(MATERIAL PROVIDED Opens)

Definition placement_inputs (db : Db World) (sandbox_id : Uuid) :
    result PlacementCacheEntry ApiError :=
  let w := world db in
  let? sandbox := fetch_sandbox w sandbox_id in
  let mounts := fetch_sandbox_secret_mounts w (sb_id sandbox) in
  let identity := cloudflare_identity w sandbox_id in
  let external_id := rr_resource_name <$> identity in
  let routing_scope := rr_namespace <$> identity in
  let? preference :=
    match sandbox_placements db !! sandbox_id with
    | Some p => let? q := persisted_provider (placement_provider p) in Ok (Some q)
    | None => Ok None
    end in
  let candidate := sterile_pool_candidate_of sandbox_id <$> sterile_pool_memberships w !! sandbox_id in
  Ok (mkPlacementCacheEntry sandbox mounts
        (provision_spec_to_value
           (placement_spec sandbox mounts (default ProviderPreference.Any preference) external_id
              routing_scope candidate))
        preference external_id routing_scope candidate).

(** The cache keeps what was read, also when the job then turns out to be
    unusable. *)
Definition load_sandbox_placement_inputs (db : Db World) (sandbox_id : Uuid)
    (cache : PlacementEnrichmentCache) :
    result PlacementCacheEntry ApiError * PlacementEnrichmentCache :=
  match cache !! sandbox_id with
  | Some entry => (Ok entry, cache)
  | None =>
      match placement_inputs db sandbox_id with
      | Ok entry => (Ok entry, <[sandbox_id := entry]> cache)
      | Err e => (Err e, cache)
      end
  end.

(** ** Comparing and repairing a job *)

Definition set_spec_preference (p : ProviderPreference) (s : SandboxProvisionSpec) :
    SandboxProvisionSpec :=
  mkSandboxProvisionSpec (memory_limit s) (network_egress s) (workspace_mode s) (runtime_profile s)
    (execution_class s) p (spec_tenant_id s) (provider_external_id s) (provider_routing_scope s)
    (secret_mounts s) (sterile_pool_candidate s).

(MATERIAL PROVIDED Closes)

* EXERCISE DETAILS
An exact transcription of the lines from the start of the listing through the line bearing "preference external_id routing_scope" is the whole answer.

* OUTPUT FOR THIS TASK
Definition placement_inputs (db : Db World) (sandbox_id : Uuid) :
    result PlacementCacheEntry ApiError :=
  let w := world db in
  let? sandbox := fetch_sandbox w sandbox_id in
  let mounts := fetch_sandbox_secret_mounts w (sb_id sandbox) in
  let identity := cloudflare_identity w sandbox_id in
  let external_id := rr_resource_name <$> identity in
  let routing_scope := rr_namespace <$> identity in
  let? preference :=
    match sandbox_placements db !! sandbox_id with
    | Some p => let? q := persisted_provider (placement_provider p) in Ok (Some q)
    | None => Ok None
    end in
  let candidate := sterile_pool_candidate_of sandbox_id <$> sterile_pool_memberships w !! sandbox_id in
  Ok (mkPlacementCacheEntry sandbox mounts
        (provision_spec_to_value
           (placement_spec sandbox mounts (default ProviderPreference.Any preference) external_id
              routing_scope candidate))
        preference external_id routing_scope candidate).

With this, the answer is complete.